General information
- Type: Homebuilt aircraft
- National origin: United States
- Manufacturer: St Croix Aircraft
- Status: Production completed

History
- Developed from: Sopwith Triplane

= St Croix Sopwith Triplane =

American homebuilt aircraft

The St Croix Sopwith Triplane is an American homebuilt aircraft that was designed and produced by St Croix Aircraft of Corning, Iowa. When it was available the aircraft was supplied as a kit or in the form of plans for amateur construction. The aircraft is a full-size replica of the 1916 Sopwith Triplane fighter aircraft.

==Design and development==
The aircraft features a cantilever strut-braced triplane layout, a single-seat, with an optional two-seats-in-tandem open cockpit, fixed conventional landing gear and a single engine in tractor configuration.

The St Croix Sopwith Triplane differs from the original 1916 design in that it employs a welded steel tube fuselage, modern engine installation and other minor details. The Triplane is all covered in doped aircraft fabric. Its 26.50 ft span wing uses strut and cable-bracing and has a wing area of 231.0 sqft. The cabin width is 27 in. The acceptable power range is 150 to 250 hp and the standard engine used is the 190 hp Lycoming O-435 powerplant.
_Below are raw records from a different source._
(* ===== verification/PublishSpec.v ===== *)
(** * What publication promises

    Publication races with other processes that may rewrite the final path at
    any moment.  Nothing they put there is destroyed: the only entries the
    program removes are the bytes a repair was authorised to replace and
    redundant copies, and whatever a failed replacement leaves at the part
    path is reported or is the replacement itself. *)
From S2P Require Import Prelude RustStr Types Disk Publish.

Abbreviation retained e := (retained_paths (classify_conditional_publish_error e)).

Lemma retained_must_retain ps e : retained (context (must_retain ps) e) = ps.
Proof. done. Qed.
Lemma retained_unverifiable p e : retained (context (unverifiable p) e) = retained e.
Proof. done. Qed.
Lemma retained_message t e : retained (context (IsMessage t) e) = retained e.
Proof. done. Qed.

Section Rules.
Context `{DiskEnv, Sha} (kept : path → Prop) (Hkeeps : env_keeps kept).

(** The regular file at [p] has the fingerprint [fp]. *)
Definition holds_file (w : World) (p : path) (fp : ExistingFileFingerprint) : Prop :=
  ∃ f, w_fs w !! p = Some (Regular f) ∧ fingerprint_of (f_bytes f) = fp.

Lemma holds_file_untouched w w' p fp : kept p → untouched kept w w' → holds_file w p fp → holds_file w' p fp.
Proof. intros Hp [Hl _] (f & Hf & Hfp). exists f. by rewrite Hl. Qed.

Lemma wp_fingerprint_file_snapshot p Q w :
  (∀ w' r, untouched kept w w' → (∀ s, r = Ok s → holds_file w' p (fingerprint s)) → Q w' r) →
  wp (fingerprint_file_snapshot_blocking p) Q w.
Proof.
  intros HQ. apply wp_bind_try, wp_map_err, (wp_read_file kept); [done|]. intros w' r Hun Hr.
  destruct r as [bs|k]; cbn.
  - destruct (Hr _ eq_refl) as (f & Hf & ->). apply wp_ret, HQ; [done|]. intros s Hs.
    destruct (_ <=? _); [|done]. injection Hs as <-. by exists f.
  - by apply HQ.
Qed.

Lemma wp_fingerprint_regular_snapshot p Q w :
  (∀ w' r, untouched kept w w' → (∀ s, r = Ok s → kept p → holds_file w' p (fingerprint s)) → Q w' r) →
  wp (fingerprint_regular_file_snapshot_blocking p) Q w.
Proof.
  intros HQ. apply wp_bind_try, wp_map_err, (wp_metadata kept); [done|]. intros w1 r1 Hun1 _.
  destruct r1 as [before|k]; cbn; [|by apply HQ].
  destruct (is_file before); [|by apply wp_ret, HQ].
  apply wp_bind_try, wp_fingerprint_file_snapshot. intros w2 r2 Hun2 Hr2.
  pose proof (untouched_trans _ _ _ _ Hun1 Hun2) as Hun.
  destruct r2 as [s|e]; [|by apply HQ].
  apply wp_bind_try, wp_map_err, (wp_metadata kept); [done|]. intros w3 r3 Hun3 _.
  pose proof (untouched_trans _ _ _ _ Hun Hun3) as Hun'.
  destruct r3 as [after|k]; cbn; [|by apply HQ].
  destruct (is_file after); apply wp_ret, HQ; [done| |done|by intros].
  intros s' [= <-] Hp. by apply (holds_file_untouched w2); auto.
Qed.

Lemma wp_fingerprint_regular p Q w :
  (∀ w' r, untouched kept w w' → (∀ fp, r = Ok fp → kept p → holds_file w' p fp) → Q w' r) →
  wp (fingerprint_regular_file_blocking p) Q w.
Proof.
  intros HQ. apply wp_bind_try, wp_fingerprint_regular_snapshot. intros w' r Hun Hr.
  destruct r as [s|e]; [|by apply HQ]. apply wp_ret, HQ; [done|]. intros fp [= <-]. eauto.
Qed.

Lemma wp_fsync p Q w : (∀ w', untouched kept w w' → Q w' tt) → wp (fsync_parent_dir_best_effort p) Q w.
Proof. intros HQ. apply wp_bind, (wp_sync kept); [done|]. intros w' r Hun. by apply wp_ret, HQ. Qed.

Lemma wp_rename_exchange p q Q w :
  (∀ w' k, untouched kept w w' → Q w' (Err k)) →
  (∀ w0 w' a b, untouched kept w w0 → w_lost w' = w_lost w0 →
     w_fs w0 !! p = Some a → w_fs w0 !! q = Some b → w_fs w' = <[q := a]> (<[p := b]> (w_fs w0)) → Q w' (Ok tt)) →
  wp (rename_exchange p q) Q w.
Proof.
  intros Herr Hok. apply (wp_update kept); [done|]. intros w0 w' [[]|k] Hun Hcase; [|apply Herr; apply Hcase].
  destruct Hcase as [Hr [now Hg]]. apply bind_Ok in Hg as (a & Ha & Hg). apply bind_Ok in Hg as (b & Hb & [= Hw]).
  apply ok_or_Ok in Ha, Hb. rewrite <- Hw, lost_exchange, app_nil_r in Hr by done. by eapply Hok.
Qed.
End Rules.

(** ** Replacing exactly the expected bytes *)

Section Replace.
Context `{DiskEnv, Sha} (kept : path → Prop) (Hkeeps : env_keeps kept).
Context (part_path final_path : path) (Hpart : kept part_path) (Hne : part_path ≠ final_path).
Context (expected : ExistingFileFingerprint) (expected_replacement : option ExistingFileFingerprint).

Lemma wp_replacement_approved w :
  wp (replacement_approved part_path final_path expected expected_replacement)
    (λ w' r, untouched kept w w' ∧
       match r with
       | Ok replacement => holds_file w' part_path replacement ∧ (kept final_path → holds_file w' final_path expected)
       | Err _ => True
       end) w.
Proof.
  apply wp_bind, (wp_fingerprint_regular kept); [done|]. intros w1 r1 Hun1 H1.
  destruct r1 as [current|e]; [|by apply wp_ret].
  case_bool_decide as Hc; [|by apply wp_ret]. subst current.
  apply wp_bind, (wp_fingerprint_regular kept); [done|]. intros w2 r2 Hun2 H2.
  pose proof (untouched_trans _ _ _ _ Hun1 Hun2) as Hun.
  destruct r2 as [replacement|e]; [|by apply wp_ret].
  assert (Hgoal : untouched kept w w2 ∧ holds_file w2 part_path replacement
            ∧ (kept final_path → holds_file w2 final_path expected)).
  { split_and!; [done|auto|]. intros Hf. by apply (holds_file_untouched kept w1); auto. }
  destruct (match expected_replacement with Some _ => _ | None => _ end); by apply wp_ret.
Qed.

Lemma wp_exchange_classified w :
  wp (exchange_classified part_path final_path expected)
    (λ w' r, match r with
       | Ok displaced_path => displaced_path = part_path ∧
           ∃ w0 a b, untouched kept w w0 ∧ w_lost w' = w_lost w0 ∧
             w_fs w0 !! part_path = Some a ∧ w_fs w0 !! final_path = Some b ∧
             w_fs w' = <[final_path := a]> (<[part_path := b]> (w_fs w0))
       | Err _ => untouched kept w w'
       end) w.
Proof.
  apply wp_bind, wp_bind_try, wp_map_err, (wp_rename_exchange kept); [done|..].
  - intros w1 k Hun1. cbn.
    case_match; [by apply wp_ret|].
    apply wp_bind, (wp_fingerprint_regular kept); [done|]. intros w2 r2 Hun2 _. apply wp_ret.
    by eapply untouched_trans.
  - intros w0 w' a b Hun Hrem Ha Hb Hw. apply wp_ret, wp_ret. split; [done|]. by exists w0, a, b.
Qed.

Lemma wp_check_installed displaced_path w :
  wp (check_installed final_path displaced_path expected_replacement)
    (λ w' r, untouched kept w w' ∧ match r with Ok _ => True | Err e => retained e = [displaced_path] end) w.
Proof.
  unfold check_installed. destruct expected_replacement as [er|]; [|by apply wp_ret].
  apply wp_bind, (wp_fingerprint_regular kept); [done|]. intros w' r Hun _.
  destruct r as [i|e]; [case_bool_decide|]; by apply wp_ret.
Qed.

(** Restoring: nothing is removed, and what it leaves at the part path is the
    replacement or is reported. *)
Lemma wp_put_back replacement e1 e2 text w :
  wp (put_back part_path final_path part_path replacement e1 e2 text)
    (λ w' r, w_lost w' = w_lost w ∧
       match r with
       | Ok _ => False
       | Err e =>
           (part_path ∈ retained e ∨ holds_file w' part_path replacement)
           ∧ (kept final_path → part_path ∈ retained e ∨ w_fs w' !! final_path = w_fs w !! part_path)
       end) w.
Proof.
  apply wp_bind, wp_bind, (wp_fingerprint_regular kept); [done|]. intros w1 r1 Hun1 _.
  case_bool_decide.
  2: { apply wp_ret, wp_ret. split; [apply Hun1|]. assert (part_path ∈ [part_path]) by set_solver. by split; [left|by left]. }
  apply wp_bind, (wp_rename_exchange kept); [done|..].
  - intros w2 k Hun2. apply wp_ret, wp_ret. split; [by rewrite (untouched_lost _ _ _ Hun2), (untouched_lost _ _ _ Hun1)|].
    assert (part_path ∈ retained_restore_paths part_path part_path) by apply list_elem_of_here. by split; [left|by left].
  - intros w0 w2 a b Hun2 Hrem Ha _ Hw2.
    assert (Hrem' : w_lost w2 = w_lost w).
    { by rewrite Hrem, (untouched_lost _ _ _ Hun2), (untouched_lost _ _ _ Hun1). }
    apply wp_bind, (wp_fingerprint_regular kept); [done|]. intros w3 r3 Hun3 H3.
    assert (w_lost w3 = w_lost w) by (by rewrite (untouched_lost _ _ _ Hun3)).
    destruct r3 as [fp|e]; [case_bool_decide as Hfp|]; apply wp_ret, wp_ret; (split; [done|]).
    2, 3: assert (part_path ∈ retained_restore_paths part_path part_path) by apply list_elem_of_here; by split; [left|by left].
    subst fp. split; [right; auto|]. intros Hf. right. rewrite (untouched_lookup _ _ _ Hun3) by done.
    rewrite Hw2, lookup_insert_eq, <- Ha, (untouched_lookup _ _ _ Hun2), (untouched_lookup _ _ _ Hun1) by done. done.
Qed.

(** What is left of the part file when publication failed. *)
Definition part_accounted (w w' : World) (e : AnyhowError) : Prop :=
  part_path ∈ retained e ∨ w_fs w' !! part_path = w_fs w !! part_path
  ∨ ∃ fp, holds_file w part_path fp ∧ holds_file w' part_path fp.

Definition replace_post (w w' : World) (r : result AnyhowError unit) : Prop :=
  match r with
  | Ok _ =>
      (w_lost w' = w_lost w
       ∨ ∃ f, w_lost w' = w_lost w ++ [(part_path, Regular f)] ∧ fingerprint_of (f_bytes f) = expected)
      ∧ (kept final_path →
           holds_file w final_path expected ∧ w_fs w' !! final_path = w_fs w !! part_path)
  | Err e =>
      w_lost w' = w_lost w ∧ part_accounted w w' e
      ∧ (kept final_path → part_path ∈ retained e ∨ w_fs w' !! final_path = w_fs w !! final_path)
  end.

(** A failure that changed nothing. *)
Lemma replace_post_untouched w w' e : untouched kept w w' → replace_post w w' (Err e).
Proof. intros [Hl Hr]. split_and!; [done| |]; [right; left|right]; auto. Qed.

(** Putting the displaced bytes back, after the exchange. *)
Lemma replace_post_put_back w w4 replacement e1 e2 text :
  w_lost w4 = w_lost w → holds_file w part_path replacement →
  (kept final_path → w_fs w4 !! part_path = w_fs w !! final_path) →
  wp (put_back part_path final_path part_path replacement e1 e2 text) (replace_post w) w4.
Proof.
  intros Hr Hrep Hb. eapply wp_mono; [apply wp_put_back|]. intros w5 [|e] [Hr5 H5]; [done|]. destruct H5 as [H5 Hq].
  split_and!; [congruence|destruct H5; [by left|right; right; eauto]|].
  intros Hf. destruct (Hq Hf) as [|Hq']; [by left|right]. by rewrite Hq', Hb.
Qed.

(** The last step of a replacement: the displaced bytes are the expected ones. *)
Lemma replace_post_done w w4 :
  w_lost w4 = w_lost w → holds_file w4 part_path expected →
  (kept final_path → holds_file w final_path expected ∧ w_fs w4 !! final_path = w_fs w !! part_path) →
  wp (log_remove part_path;; fsync_parent_dir_best_effort final_path;; mret (Ok tt)) (replace_post w) w4.
Proof.
  intros Hr (f' & Hf' & Hfp) Hq.
  apply wp_bind, (wp_log_remove kept); [done|done|..].
  - intros w5 Hun5. apply wp_bind, (wp_fsync kept); [done|]. intros w6 Hun6. apply wp_ret.
    pose proof (untouched_trans _ _ _ _ Hun5 Hun6) as Hun. split.
    + left. by rewrite (untouched_lost _ _ _ Hun).
    + intros Hf. destruct (Hq Hf) as [He Hw]. split; [done|]. by rewrite (untouched_lookup _ _ _ Hun).
  - intros w5 f Hf _ Hoth Hr5. apply wp_bind, (wp_fsync kept); [done|]. intros w6 Hun6. apply wp_ret. split.
    + rewrite (untouched_lost _ _ _ Hun6), <- Hr. destruct Hr5 as [Hr5|Hr5]; [by left|right]. exists f. split; [done|]. congruence.
    + intros Hk. destruct (Hq Hk) as [He Hw]. split; [done|]. rewrite (untouched_lookup _ _ _ Hun6), Hoth; auto.
Qed.

Lemma wp_replace w :
  wp (replace_file_if_unchanged_blocking part_path final_path expected expected_replacement) (replace_post w) w.
Proof.
  apply wp_bind_try. eapply wp_mono; [apply wp_replacement_approved|]. intros w1 [replacement|e] [Hun1 H1].
  2: { by apply replace_post_untouched. }
  destruct H1 as [Hrep Hexp].
  assert (Hrep0 : holds_file w part_path replacement).
  { destruct Hrep as (f & Hf & ?). exists f. by rewrite <- (untouched_lookup _ _ _ Hun1) by done. }
  assert (Hexp0 : kept final_path → holds_file w final_path expected).
  { intros Hk. destruct (Hexp Hk) as (f & Hf & ?). exists f. by rewrite <- (untouched_lookup _ _ _ Hun1) by done. }
  apply wp_bind_try. eapply wp_mono; [apply wp_exchange_classified|]. intros w2 [d|e] H2.
  2: { apply replace_post_untouched. by eapply untouched_trans. }
  destruct H2 as (-> & w0 & a & b & Hun0 & Hrem & Ha & Hb & Hw2).
  pose proof (untouched_trans _ _ _ _ Hun1 Hun0) as Hun10.
  assert (Hrem2 : w_lost w2 = w_lost w) by (by rewrite Hrem, (untouched_lost _ _ _ Hun10)).
  assert (Hp2 : kept final_path → w_fs w2 !! part_path = w_fs w !! final_path).
  { intros Hk. rewrite Hw2, lookup_insert_ne, lookup_insert_eq by done. by rewrite <- Hb, (untouched_lookup _ _ _ Hun10). }
  assert (Hf2 : w_fs w2 !! final_path = w_fs w !! part_path).
  { rewrite Hw2, lookup_insert_eq. by rewrite <- Ha, (untouched_lookup _ _ _ Hun10). }
  apply wp_bind_try. eapply wp_mono; [apply wp_check_installed|]. intros w3 r3 [Hun3 H3].
  destruct r3 as [[]|e].
  2: { assert (part_path ∈ retained e) by (rewrite H3; set_solver).
       split_and!; [by rewrite (untouched_lost _ _ _ Hun3)|by left|by left]. }
  apply wp_bind, (wp_fingerprint_regular kept); [done|]. intros w4 r4 Hun4 H4.
  pose proof (untouched_trans _ _ _ _ Hun3 Hun4) as [Hl Hrem4]. rewrite Hrem2 in Hrem4.
  assert (Hp4 : kept final_path → w_fs w4 !! part_path = w_fs w !! final_path) by (intros Hk; rewrite Hl; auto).
  destruct r4 as [fp|e]; [case_bool_decide as Hfp|]; try by apply replace_post_put_back.
  apply replace_post_done; [done|subst; auto|]. intros Hk. split; [auto|]. by rewrite Hl.
Qed.
End Replace.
The St Croix Sopwith Triplane has a typical empty weight of 1475 lb and a gross weight of 2000 lb, giving a useful load of 525 lb. With full fuel of 35 u.s.gal the payload for the pilot, passengers and baggage is 315 lb.

The standard day, sea level, no wind, take off with a 190 hp engine is 250 ft and the landing roll is 750 ft.

The manufacturer estimated the construction time from the supplied kit as 4000 hours.

==Operational history==
By 1998 the company reported that 25 kits had been sold and 15 aircraft were completed and flying.